■ WHAT YOU ARE ASKED TO DO
After finding the line containing "(** X13. While" below, please output that line and each following one through the line containing "walks the positions", exactly as written.

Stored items
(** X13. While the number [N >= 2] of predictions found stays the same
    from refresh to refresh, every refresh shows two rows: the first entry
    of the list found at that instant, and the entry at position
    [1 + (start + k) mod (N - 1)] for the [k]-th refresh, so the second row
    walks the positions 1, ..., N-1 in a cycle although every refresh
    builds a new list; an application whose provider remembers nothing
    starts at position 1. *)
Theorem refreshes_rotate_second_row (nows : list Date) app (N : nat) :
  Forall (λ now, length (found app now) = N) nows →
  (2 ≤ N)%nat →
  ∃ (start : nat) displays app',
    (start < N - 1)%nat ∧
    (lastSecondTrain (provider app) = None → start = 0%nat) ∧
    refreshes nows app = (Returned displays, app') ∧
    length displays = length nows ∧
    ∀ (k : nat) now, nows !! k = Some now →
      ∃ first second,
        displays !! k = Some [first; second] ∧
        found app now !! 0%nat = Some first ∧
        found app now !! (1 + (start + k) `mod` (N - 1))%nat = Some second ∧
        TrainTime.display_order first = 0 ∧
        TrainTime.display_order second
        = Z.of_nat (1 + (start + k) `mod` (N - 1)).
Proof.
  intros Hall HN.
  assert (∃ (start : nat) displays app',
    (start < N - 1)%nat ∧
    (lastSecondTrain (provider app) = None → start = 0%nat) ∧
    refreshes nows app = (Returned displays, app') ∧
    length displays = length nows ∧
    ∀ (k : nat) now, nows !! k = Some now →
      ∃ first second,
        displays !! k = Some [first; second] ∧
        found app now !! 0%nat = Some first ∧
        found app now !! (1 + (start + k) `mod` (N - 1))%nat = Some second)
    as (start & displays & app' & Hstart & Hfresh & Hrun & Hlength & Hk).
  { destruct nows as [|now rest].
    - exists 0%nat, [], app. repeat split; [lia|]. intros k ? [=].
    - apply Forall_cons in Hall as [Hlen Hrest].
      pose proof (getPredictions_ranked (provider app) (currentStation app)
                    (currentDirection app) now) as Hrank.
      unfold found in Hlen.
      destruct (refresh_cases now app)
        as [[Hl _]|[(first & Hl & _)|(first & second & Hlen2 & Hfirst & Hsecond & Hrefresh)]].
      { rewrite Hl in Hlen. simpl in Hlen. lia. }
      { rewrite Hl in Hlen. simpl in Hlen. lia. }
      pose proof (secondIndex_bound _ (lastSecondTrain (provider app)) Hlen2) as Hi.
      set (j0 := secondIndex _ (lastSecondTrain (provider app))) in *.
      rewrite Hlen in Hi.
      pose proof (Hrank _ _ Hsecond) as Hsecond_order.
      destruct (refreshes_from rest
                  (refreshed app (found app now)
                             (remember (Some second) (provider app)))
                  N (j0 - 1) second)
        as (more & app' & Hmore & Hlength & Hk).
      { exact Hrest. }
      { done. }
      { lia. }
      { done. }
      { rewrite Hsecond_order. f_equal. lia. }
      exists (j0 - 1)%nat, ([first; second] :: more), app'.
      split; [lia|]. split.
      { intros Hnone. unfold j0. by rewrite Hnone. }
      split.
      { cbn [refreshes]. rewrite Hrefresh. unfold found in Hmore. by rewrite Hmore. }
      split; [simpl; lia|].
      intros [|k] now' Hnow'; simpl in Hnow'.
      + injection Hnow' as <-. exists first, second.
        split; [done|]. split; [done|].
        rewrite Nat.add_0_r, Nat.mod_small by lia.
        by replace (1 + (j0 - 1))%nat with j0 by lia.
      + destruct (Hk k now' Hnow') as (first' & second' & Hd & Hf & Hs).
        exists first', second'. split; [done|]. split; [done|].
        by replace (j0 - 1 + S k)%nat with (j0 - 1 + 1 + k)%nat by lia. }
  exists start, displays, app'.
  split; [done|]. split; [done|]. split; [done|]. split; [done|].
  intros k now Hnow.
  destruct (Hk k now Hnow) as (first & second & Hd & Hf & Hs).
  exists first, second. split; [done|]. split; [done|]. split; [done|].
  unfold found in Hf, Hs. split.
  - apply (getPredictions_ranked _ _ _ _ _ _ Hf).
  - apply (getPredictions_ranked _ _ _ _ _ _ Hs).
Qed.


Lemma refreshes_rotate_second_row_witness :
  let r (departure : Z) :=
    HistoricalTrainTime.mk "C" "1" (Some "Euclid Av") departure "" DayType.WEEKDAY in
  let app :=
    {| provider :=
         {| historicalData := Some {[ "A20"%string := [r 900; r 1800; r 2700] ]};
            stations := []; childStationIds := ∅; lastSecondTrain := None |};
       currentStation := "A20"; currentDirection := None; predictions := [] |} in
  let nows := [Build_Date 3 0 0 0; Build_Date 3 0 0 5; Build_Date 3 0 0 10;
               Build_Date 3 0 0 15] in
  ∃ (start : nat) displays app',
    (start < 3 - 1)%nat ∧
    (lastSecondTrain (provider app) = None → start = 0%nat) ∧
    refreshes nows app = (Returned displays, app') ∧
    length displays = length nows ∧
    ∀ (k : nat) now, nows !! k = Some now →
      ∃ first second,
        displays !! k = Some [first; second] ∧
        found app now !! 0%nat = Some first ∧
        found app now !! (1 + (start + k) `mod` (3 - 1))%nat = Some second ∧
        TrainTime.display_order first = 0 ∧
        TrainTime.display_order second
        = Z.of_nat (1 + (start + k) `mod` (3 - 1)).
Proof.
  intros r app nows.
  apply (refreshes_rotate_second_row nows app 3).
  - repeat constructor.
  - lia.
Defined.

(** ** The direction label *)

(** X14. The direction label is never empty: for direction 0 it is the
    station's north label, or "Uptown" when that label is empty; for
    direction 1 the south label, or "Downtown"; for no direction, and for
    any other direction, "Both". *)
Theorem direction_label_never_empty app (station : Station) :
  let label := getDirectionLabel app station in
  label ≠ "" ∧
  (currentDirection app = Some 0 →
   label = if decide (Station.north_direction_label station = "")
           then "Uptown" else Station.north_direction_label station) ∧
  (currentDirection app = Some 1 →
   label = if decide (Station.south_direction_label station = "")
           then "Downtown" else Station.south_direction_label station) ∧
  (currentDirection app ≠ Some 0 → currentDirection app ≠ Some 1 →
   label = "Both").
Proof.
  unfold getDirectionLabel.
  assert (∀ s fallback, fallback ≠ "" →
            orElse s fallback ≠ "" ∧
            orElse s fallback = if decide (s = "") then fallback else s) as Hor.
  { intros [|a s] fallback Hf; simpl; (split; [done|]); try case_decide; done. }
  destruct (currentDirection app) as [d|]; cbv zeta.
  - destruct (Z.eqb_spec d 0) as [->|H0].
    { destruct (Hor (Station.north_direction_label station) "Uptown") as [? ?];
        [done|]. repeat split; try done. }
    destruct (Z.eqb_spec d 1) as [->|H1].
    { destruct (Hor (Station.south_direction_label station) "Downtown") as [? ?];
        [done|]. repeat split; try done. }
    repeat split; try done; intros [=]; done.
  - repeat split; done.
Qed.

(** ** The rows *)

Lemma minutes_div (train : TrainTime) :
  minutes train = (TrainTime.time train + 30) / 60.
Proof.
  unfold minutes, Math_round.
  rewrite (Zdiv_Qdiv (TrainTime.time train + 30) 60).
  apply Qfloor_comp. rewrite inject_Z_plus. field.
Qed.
--
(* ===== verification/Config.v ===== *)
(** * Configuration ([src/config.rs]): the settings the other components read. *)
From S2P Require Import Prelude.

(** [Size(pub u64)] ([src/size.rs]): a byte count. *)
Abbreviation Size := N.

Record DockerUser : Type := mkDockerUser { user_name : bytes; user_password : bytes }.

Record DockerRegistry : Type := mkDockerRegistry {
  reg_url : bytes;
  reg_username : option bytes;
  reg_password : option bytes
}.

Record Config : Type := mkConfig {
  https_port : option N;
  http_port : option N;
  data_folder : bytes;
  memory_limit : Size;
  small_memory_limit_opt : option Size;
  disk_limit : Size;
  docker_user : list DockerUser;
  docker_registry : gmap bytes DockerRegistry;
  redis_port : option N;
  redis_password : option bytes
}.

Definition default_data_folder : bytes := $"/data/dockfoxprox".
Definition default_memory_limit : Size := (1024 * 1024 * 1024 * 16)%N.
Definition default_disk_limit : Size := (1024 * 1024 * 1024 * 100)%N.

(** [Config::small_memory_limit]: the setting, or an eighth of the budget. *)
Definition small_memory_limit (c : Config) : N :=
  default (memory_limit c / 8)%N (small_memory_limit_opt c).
* * *
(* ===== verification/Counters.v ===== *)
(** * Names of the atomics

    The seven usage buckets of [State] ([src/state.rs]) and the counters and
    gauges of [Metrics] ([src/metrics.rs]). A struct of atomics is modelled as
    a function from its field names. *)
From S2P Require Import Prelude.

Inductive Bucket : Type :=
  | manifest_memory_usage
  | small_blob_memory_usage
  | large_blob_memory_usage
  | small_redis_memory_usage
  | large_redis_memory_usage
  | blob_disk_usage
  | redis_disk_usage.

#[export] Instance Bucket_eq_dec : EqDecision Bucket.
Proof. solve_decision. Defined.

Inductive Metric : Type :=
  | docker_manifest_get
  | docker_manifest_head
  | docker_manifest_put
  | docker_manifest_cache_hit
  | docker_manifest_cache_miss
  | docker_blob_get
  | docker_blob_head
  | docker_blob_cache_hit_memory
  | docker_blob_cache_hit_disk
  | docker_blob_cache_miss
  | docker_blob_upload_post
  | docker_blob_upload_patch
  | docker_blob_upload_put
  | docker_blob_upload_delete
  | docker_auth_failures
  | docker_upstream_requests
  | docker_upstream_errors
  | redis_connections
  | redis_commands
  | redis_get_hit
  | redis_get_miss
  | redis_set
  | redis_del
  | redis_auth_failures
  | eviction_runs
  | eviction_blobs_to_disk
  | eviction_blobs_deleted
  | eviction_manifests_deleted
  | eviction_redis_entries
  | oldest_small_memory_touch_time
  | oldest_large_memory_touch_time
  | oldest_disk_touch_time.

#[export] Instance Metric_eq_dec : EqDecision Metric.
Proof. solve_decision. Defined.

■ ANSWER BOX
(** X13. While the number [N >= 2] of predictions found stays the same
    from refresh to refresh, every refresh shows two rows: the first entry
    of the list found at that instant, and the entry at position
    [1 + (start + k) mod (N - 1)] for the [k]-th refresh, so the second row
    walks the positions 1, ..., N-1 in a cycle although every refresh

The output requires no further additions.